--- PROBLEM REQUIREMENTS ---
Your answer must be every line of the data that contains "panic".

═══ LISTED RECORDS

(** An evaluation does not panic, and latches when it decides. *)
Lemma evaluate_tracked_spec now armed t :
  plan_safe (tk_pos t) (tk_plan t) → tk_premBest t <= 10 ^ 15 ∧ po_PremEntry (tk_pos t) <= 10 ^ 15 →
  ∃ d t', evaluate_tracked now armed t = Some (d, t') ∧ same_tracked t t' ∧ tk_premBest t' = tk_premBest t ∧
    tk_latched t' = (if d then true else tk_latched t) ∧
    ∀ d', d = Some d' → de_Shadow d' = negb (String.eqb (pl_Mode (tk_plan t)) ModeAct).
Proof.
  intros Hsafe Hbest. unfold evaluate_tracked. cbv zeta.
  destruct (eval_rules_total (tk_pos t) (snapshot_of now armed (see_best now t)) (pl_Rules (tk_plan t)) (tk_streak t)) as (d & streak & Hd).
  { eapply Forall_impl; [exact Hsafe|]. intros r Hr. apply Hr. simpl. lia. }
  change (tk_pos (see_best now t)) with (tk_pos t). change (tk_plan (see_best now t)) with (tk_plan t).
  change (tk_streak (see_best now t)) with (tk_streak t). rewrite Hd. simpl.
  eexists _, _. split; [reflexivity|]. repeat split; destruct d; simpl; try done. by intros d' [= <-].
Qed.

Lemma entry_ok_other st st' k t :
  rs_tracked st' = rs_tracked st → rs_decided st' = rs_decided st → (∀ ip, ip ∈ rs_snaps st' → ip ∈ rs_snaps st) →
  entry_ok st k t → entry_ok st' k t.
Proof. intros Ht Hd Hs [? ? ? ? ? ?]. split; rewrite ?Ht, ?Hd; try done. intros p Hp. auto. Qed.

(** The minute loop skips a position that was closed or reopened. *)
Lemma skip_snap_inv a snap snaps decided opened :
  run_inv {| rs_arbiter := a; rs_snaps := snap :: snaps; rs_decided := decided; rs_tracked := opened |} →
  run_inv {| rs_arbiter := a; rs_snaps := snaps; rs_decided := decided; rs_tracked := opened |}.
Proof.
  intros [Hc He Hu [Hn Hf] Ho Hd]. simpl in *. split; simpl; try done.
  - intros k t Ht. eapply (entry_ok_other _ _ k t); [..|by apply He]; simpl; try done. intros ip Hip. by right.
  - apply NoDup_cons in Hn as [_ Hn]. by apply Forall_cons in Hf as [_ Hf].
Qed.

(** ... and evaluates one that is the same. *)
Lemma eval_snap_inv a id p snaps decided opened t (d : option Decision) t' :
  run_inv {| rs_arbiter := a; rs_snaps := (id, p) :: snaps; rs_decided := decided; rs_tracked := opened |} →
  ar_pos a !! po_Key p = Some t → tk_id t = id → same_tracked t t' → tk_premBest t' = tk_premBest t →
  tk_latched t' = (if d then true else tk_latched t) →
  (∀ d', d = Some d' → de_Shadow d' = negb (String.eqb (pl_Mode (tk_plan t)) ModeAct)) →
  run_inv {| rs_arbiter := {| ar_pos := <[po_Key p := t']> (ar_pos a); ar_opened := ar_opened a |}; rs_snaps := snaps;
             rs_decided := decided ++ match d with Some d => [(id, d)] | None => [] end; rs_tracked := opened |}.
Proof.
  intros [Hc He Hu [Hn Hf] Ho Hd] Ht <- (Hid & Hpos & Hplan) Hbest Hlatch Hshadow. simpl in *.
  pose proof (He _ _ Ht) as [Hkey Hop Hsafe Hb Hfresh Hsnap]. simpl in *.
  destruct (Hsnap p) as [Hl ->]; [by left|].
  apply NoDup_cons in Hn as [Hnew Hn]. apply Forall_cons in Hf as [Hlt Hf].
  assert (∀ q, (tk_id t, q) ∉ snaps) as Hgone.
  { intros q Hq. apply Hnew. apply list_elem_of_fmap. by exists (tk_id t, q). }
  split; simpl; [done| | |done| |].
  - intros k t0 [[<- <-]|[Hk H0]]%lookup_insert_Some.
    + split; simpl; rewrite ?Hid, ?Hpos, ?Hplan, ?Hbest; try done.
      * rewrite Hlatch. destruct d; [done|]. intros _. rewrite app_nil_r. by apply Hfresh.
      * by intros q Hq%Hgone.
    + pose proof (He _ _ H0) as [? ? ? ? Hfresh0 Hsnap0]. split; simpl in *; try done.
      * intros Hl0. rewrite fmap_app, elem_of_app. intros [Hin|Hin]; [by apply Hfresh0|].
        destruct d; simpl in Hin; [|by apply not_elem_of_nil in Hin].
        apply list_elem_of_singleton in Hin. apply Hk. by apply (Hu _ _ t t0).
      * intros q Hq. apply Hsnap0. by right.
  - intros k1 k2 t1 t2. rewrite !lookup_insert_Some.
    intros [[<- <-]|[Hk1 H1]] [[<- <-]|[Hk2 H2]] Heq; [done| | |by apply (Hu _ _ t1 t2)]; rewrite Hid in Heq.
    + by apply (Hu _ _ t t2).
    + by apply (Hu _ _ t1 t).
  - rewrite fmap_app, NoDup_app. split_and!; [done| |destruct d; simpl; [apply NoDup_singleton|constructor]].
    intros i Hi Hin. destruct d; simpl in Hin; [|by apply not_elem_of_nil in Hin].
    apply list_elem_of_singleton in Hin as ->. by apply Hfresh.
  - rewrite Forall_app. split; [done|]. destruct d as [d|]; [|constructor].
    apply Forall_singleton. simpl. eexists _, _. split; [exact Hop|]. by apply Hshadow.
Qed.

Lemma minute_eval_inv now armed snaps a decided opened :
  run_inv {| rs_arbiter := a; rs_snaps := snaps; rs_decided := decided; rs_tracked := opened |} →
  ∃ out a', minute_eval now armed snaps a = Some (out, a') ∧
    run_inv {| rs_arbiter := a'; rs_snaps := []; rs_decided := decided ++ out; rs_tracked := opened |}.
Proof.
  revert a decided. induction snaps as [|[id p] snaps IH]; intros a decided HI; simpl.
  - eexists [], a. split; [done|]. by rewrite app_nil_r.
  - pose proof (skip_snap_inv _ _ _ _ _ HI) as Hskip.
    destruct (ar_pos a !! po_Key p) as [t|] eqn:Ht; [|by apply IH].
    destruct (Nat.eqb_spec (tk_id t) id) as [Hid|_]; [|by apply IH].
    pose proof (ri_entries _ HI _ _ Ht) as [_ _ Hsafe Hb _ _].
    destruct (evaluate_tracked_spec now (armed p) t Hsafe Hb) as (d & t' & -> & Hsame & Hbest & Hl & Hs). simpl.
    destruct (IH _ _ (eval_snap_inv a id p snaps decided opened t d t' HI Ht Hid Hsame Hbest Hl Hs)) as (out & a' & -> & HI').
    simpl. eexists _, _. split; [reflexivity|]. rewrite <-app_assoc in HI'. by destruct d.
Qed.

Lemma tick_tracked_same token price t : same_tracked t (tick_tracked token price t).
Proof. done. Qed.

Lemma open_inv st p plan :
  run_inv st → po_PremEntry p <= 10 ^ 15 → plan_safe p plan →
  ∃ st', arbiter_run1 (MO := canonical_order) st (StepOpen p plan) = Some st' ∧ run_inv st'.
Proof.
  intros [Hc He Hu Hs Ho Hd] Hp Hsafe. unfold arbiter_run1. eexists. split; [reflexivity|]. unfold Open.
  assert (map_Forall (entry_ok st) (delete (po_Key p) (ar_pos (rs_arbiter st)))) as Hdel by by apply map_Forall_delete.
  case_match; simpl.
  - rewrite bool_decide_eq_true_2 by done. split; simpl; try done.
    + intros k t Ht. by eapply (entry_ok_other st); [..|by apply Hdel].
    + intros k1 k2 t1 t2 [_ H1]%lookup_delete_Some [_ H2]%lookup_delete_Some. by apply (Hu _ _ t1 t2).
  - rewrite bool_decide_eq_false_2 by lia.
    assert (∀ k t, delete (po_Key p) (ar_pos (rs_arbiter st)) !! k = Some t → (tk_id t < ar_opened (rs_arbiter st))%nat) as Hold.
    { intros k t Ht. pose proof (Hdel _ _ Ht) as [_ Hop _ _ _ _]. apply lookup_lt_Some in Hop. lia. }
    destruct Hs as [Hn Hf]. split; simpl.
    + rewrite length_app. simpl. lia.
    + intros k t [[<- <-]|[_ Ht]]%lookup_insert_Some.
      * split; simpl; try done.
        -- by rewrite lookup_app_r, <-Hc, Nat.sub_diag by lia.
        -- intros _ Hin. apply list_elem_of_fmap in Hin as (d & Heq & Hin).
           rewrite Forall_forall in Hd. destruct (Hd d) as (q & pl & Hq & _); [done|].
           apply lookup_lt_Some in Hq. lia.
        -- intros q Hq. rewrite Forall_forall in Hf. specialize (Hf _ Hq). simpl in Hf. lia.
      * pose proof (Hdel _ _ Ht) as [? ? ? ? ? ?]. split; simpl; try done. by apply lookup_app_l_Some.
    + intros k1 k2 t1 t2. rewrite !lookup_insert_Some.
      intros [[<- <-]|[Hk1 H1]] [[<- <-]|[Hk2 H2]] Heq; simpl in Heq; try done.
      * apply Hold in H2. lia.
      * apply Hold in H1. lia.
      * apply lookup_delete_Some in H1 as [_ H1], H2 as [_ H2]. by apply (Hu _ _ t1 t2).
    + split; [done|]. eapply Forall_impl; [exact Hf|]. simpl. lia.
    + done.
    + eapply Forall_impl; [exact Hd|]. intros d (q & pl & Hq & Hsh). exists q, pl. split; [by apply lookup_app_l_Some|done].
Qed.

Lemma run1_inv `{MO : MapOrder} st step : run_inv st → step_ok step → ∃ st', arbiter_run1 st step = Some st' ∧ run_inv st'.
Proof.
  intros HI Hok. destruct step as [p plan|key|token price| |now armed].
  - destruct Hok. by apply open_inv.
  - destruct HI as [Hc He Hu Hs Ho Hd]. eexists. split; [reflexivity|]. split; simpl; try done.
    + intros k t [_ Ht]%lookup_delete_Some. by eapply (entry_ok_other st); [..|by apply He].
    + intros k1 k2 t1 t2 [_ H1]%lookup_delete_Some [_ H2]%lookup_delete_Some. by apply (Hu _ _ t1 t2).
  - pose proof HI as [Hc He Hu Hs Ho Hd]. eexists. split; [reflexivity|]. unfold OnTick. case_match; [by destruct st|].
    simpl in Hok. split; simpl; try done.
    + intros k t. rewrite lookup_fmap. intros (t0 & H0 & ->)%fmap_Some.
      destruct (He _ _ H0) as [? ? ? ? ? ?]. split; simpl; try done. split; [case_match; lia|lia].
    + intros k1 k2 t1 t2. rewrite !lookup_fmap. intros (u1 & H1 & ->)%fmap_Some (u2 & H2 & ->)%fmap_Some.
      by apply (Hu _ _ u1 u2).
  - pose proof HI as [Hc He Hu Hs Ho Hd]. eexists. split; [reflexivity|].
    assert (∀ ip, ip ∈ minute_collect (rs_arbiter st) → ∃ k t, ar_pos (rs_arbiter st) !! k = Some t ∧
      ip = (tk_id t, tk_pos t) ∧ tk_latched t = false) as Hcol.
    { intros ip ([k t] & -> & [Hl Hr]%list_elem_of_filter)%list_elem_of_fmap. exists k, t. split; [by apply elem_of_range|done]. }
    split; simpl; try done.
    + intros k t Ht. destruct (He _ _ Ht) as [? ? ? ? ? ?]. split; simpl; try done.
      intros p Hp. destruct (Hcol _ Hp) as (k' & t' & Ht' & [= Hid ->] & Hl).
      assert (k = k') as <- by by apply (Hu _ _ t t'). by simplify_eq.
    + split; [|apply Forall_forall; intros ip (k & t & Ht & -> & _)%Hcol; simpl;
               destruct (He _ _ Ht) as [_ Hop _ _ _ _]; apply lookup_lt_Some in Hop; lia].
      unfold minute_collect. rewrite <-list_fmap_compose. apply NoDup_fmap_2_strong.
      * intros [k1 t1] [k2 t2] [_ H1%elem_of_range]%list_elem_of_filter [_ H2%elem_of_range]%list_elem_of_filter Heq.
        simpl in Heq. assert (k1 = k2) as <- by by apply (Hu _ _ t1 t2). by simplify_eq.
      * apply NoDup_filter. apply (NoDup_fmap_1 fst), range_nodup_keys.
  - destruct st as [a snaps decided opened]. destruct (minute_eval_inv now armed snaps a decided opened HI) as (out & a' & He & HI').
    simpl. rewrite He. by eexists.
Qed.

(** C17: A position decides at most once.  Whatever the entries, exits, ticks
    and minutes, in any interleaving (an exit or a new entry may fall between
    the start and the end of a minute's evaluation), the arbiter does not
    panic, no position it has tracked decides twice, and a decision is to act
    exactly when the plan the position was opened under says so. *)
Theorem arbiter_decides_once `{MO : MapOrder} steps :
  Forall step_ok steps →
  ∃ st, arbiter_run run_start steps = Some st ∧ NoDup (rs_decided st).*1 ∧
    Forall (λ d : nat * Decision, ∃ p plan, rs_tracked st !! d.1 = Some (p, plan) ∧
      de_Shadow d.2 = negb (String.eqb (pl_Mode plan) ModeAct)) (rs_decided st).
Proof.
  intros Hok. assert (run_inv run_start) as HI.
  { split; simpl; [done|apply map_Forall_empty|by intros k1 k2 t1 t2 ?%lookup_empty_Some|split; constructor|constructor|constructor]. }
  revert HI. generalize run_start. induction Hok as [|step steps Hstep _ IH]; intros st HI.
  - exists st. destruct HI. done.
  - destruct (run1_inv st step HI Hstep) as (st' & Hrun & HI'). simpl. rewrite Hrun. simpl. by apply IH.
Qed.

(** A CALL bought at 100.00 at 10:00 IST that is to gain 20.00 and loses
    50.00 a day to time. *)
Definition sample_position : Position := {|
  po_Key := "NIFTY50_SR|CALL"; po_Strategy := "NIFTY50_SR"; po_Side := "CALL"; po_IndexToken := "26000"; po_FNOToken := "43001";
  po_EntryTS := t_of_unix 1790051400; po_IndexEntry := 2450000; po_PremEntry := 10000;
  po_Greeks := Some {| eg_DeltaMilli := 500; eg_DecayPerDayPaise := 5000; eg_ExpGainPaise := 2000 |} |}.
Definition sample_plan : Plan := {| pl_Mode := ModeAct; pl_Rules := [ThetaRule DefaultThetaConfig] |}.
Definition at_minute (n : Z) : Time := t_of_unix 1790051400 + n * Minute.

══════

--- RESULT OF THIS TASK ---
(** An evaluation does not panic, and latches when it decides. *)
    panic, no position it has tracked decides twice, and a decision is to act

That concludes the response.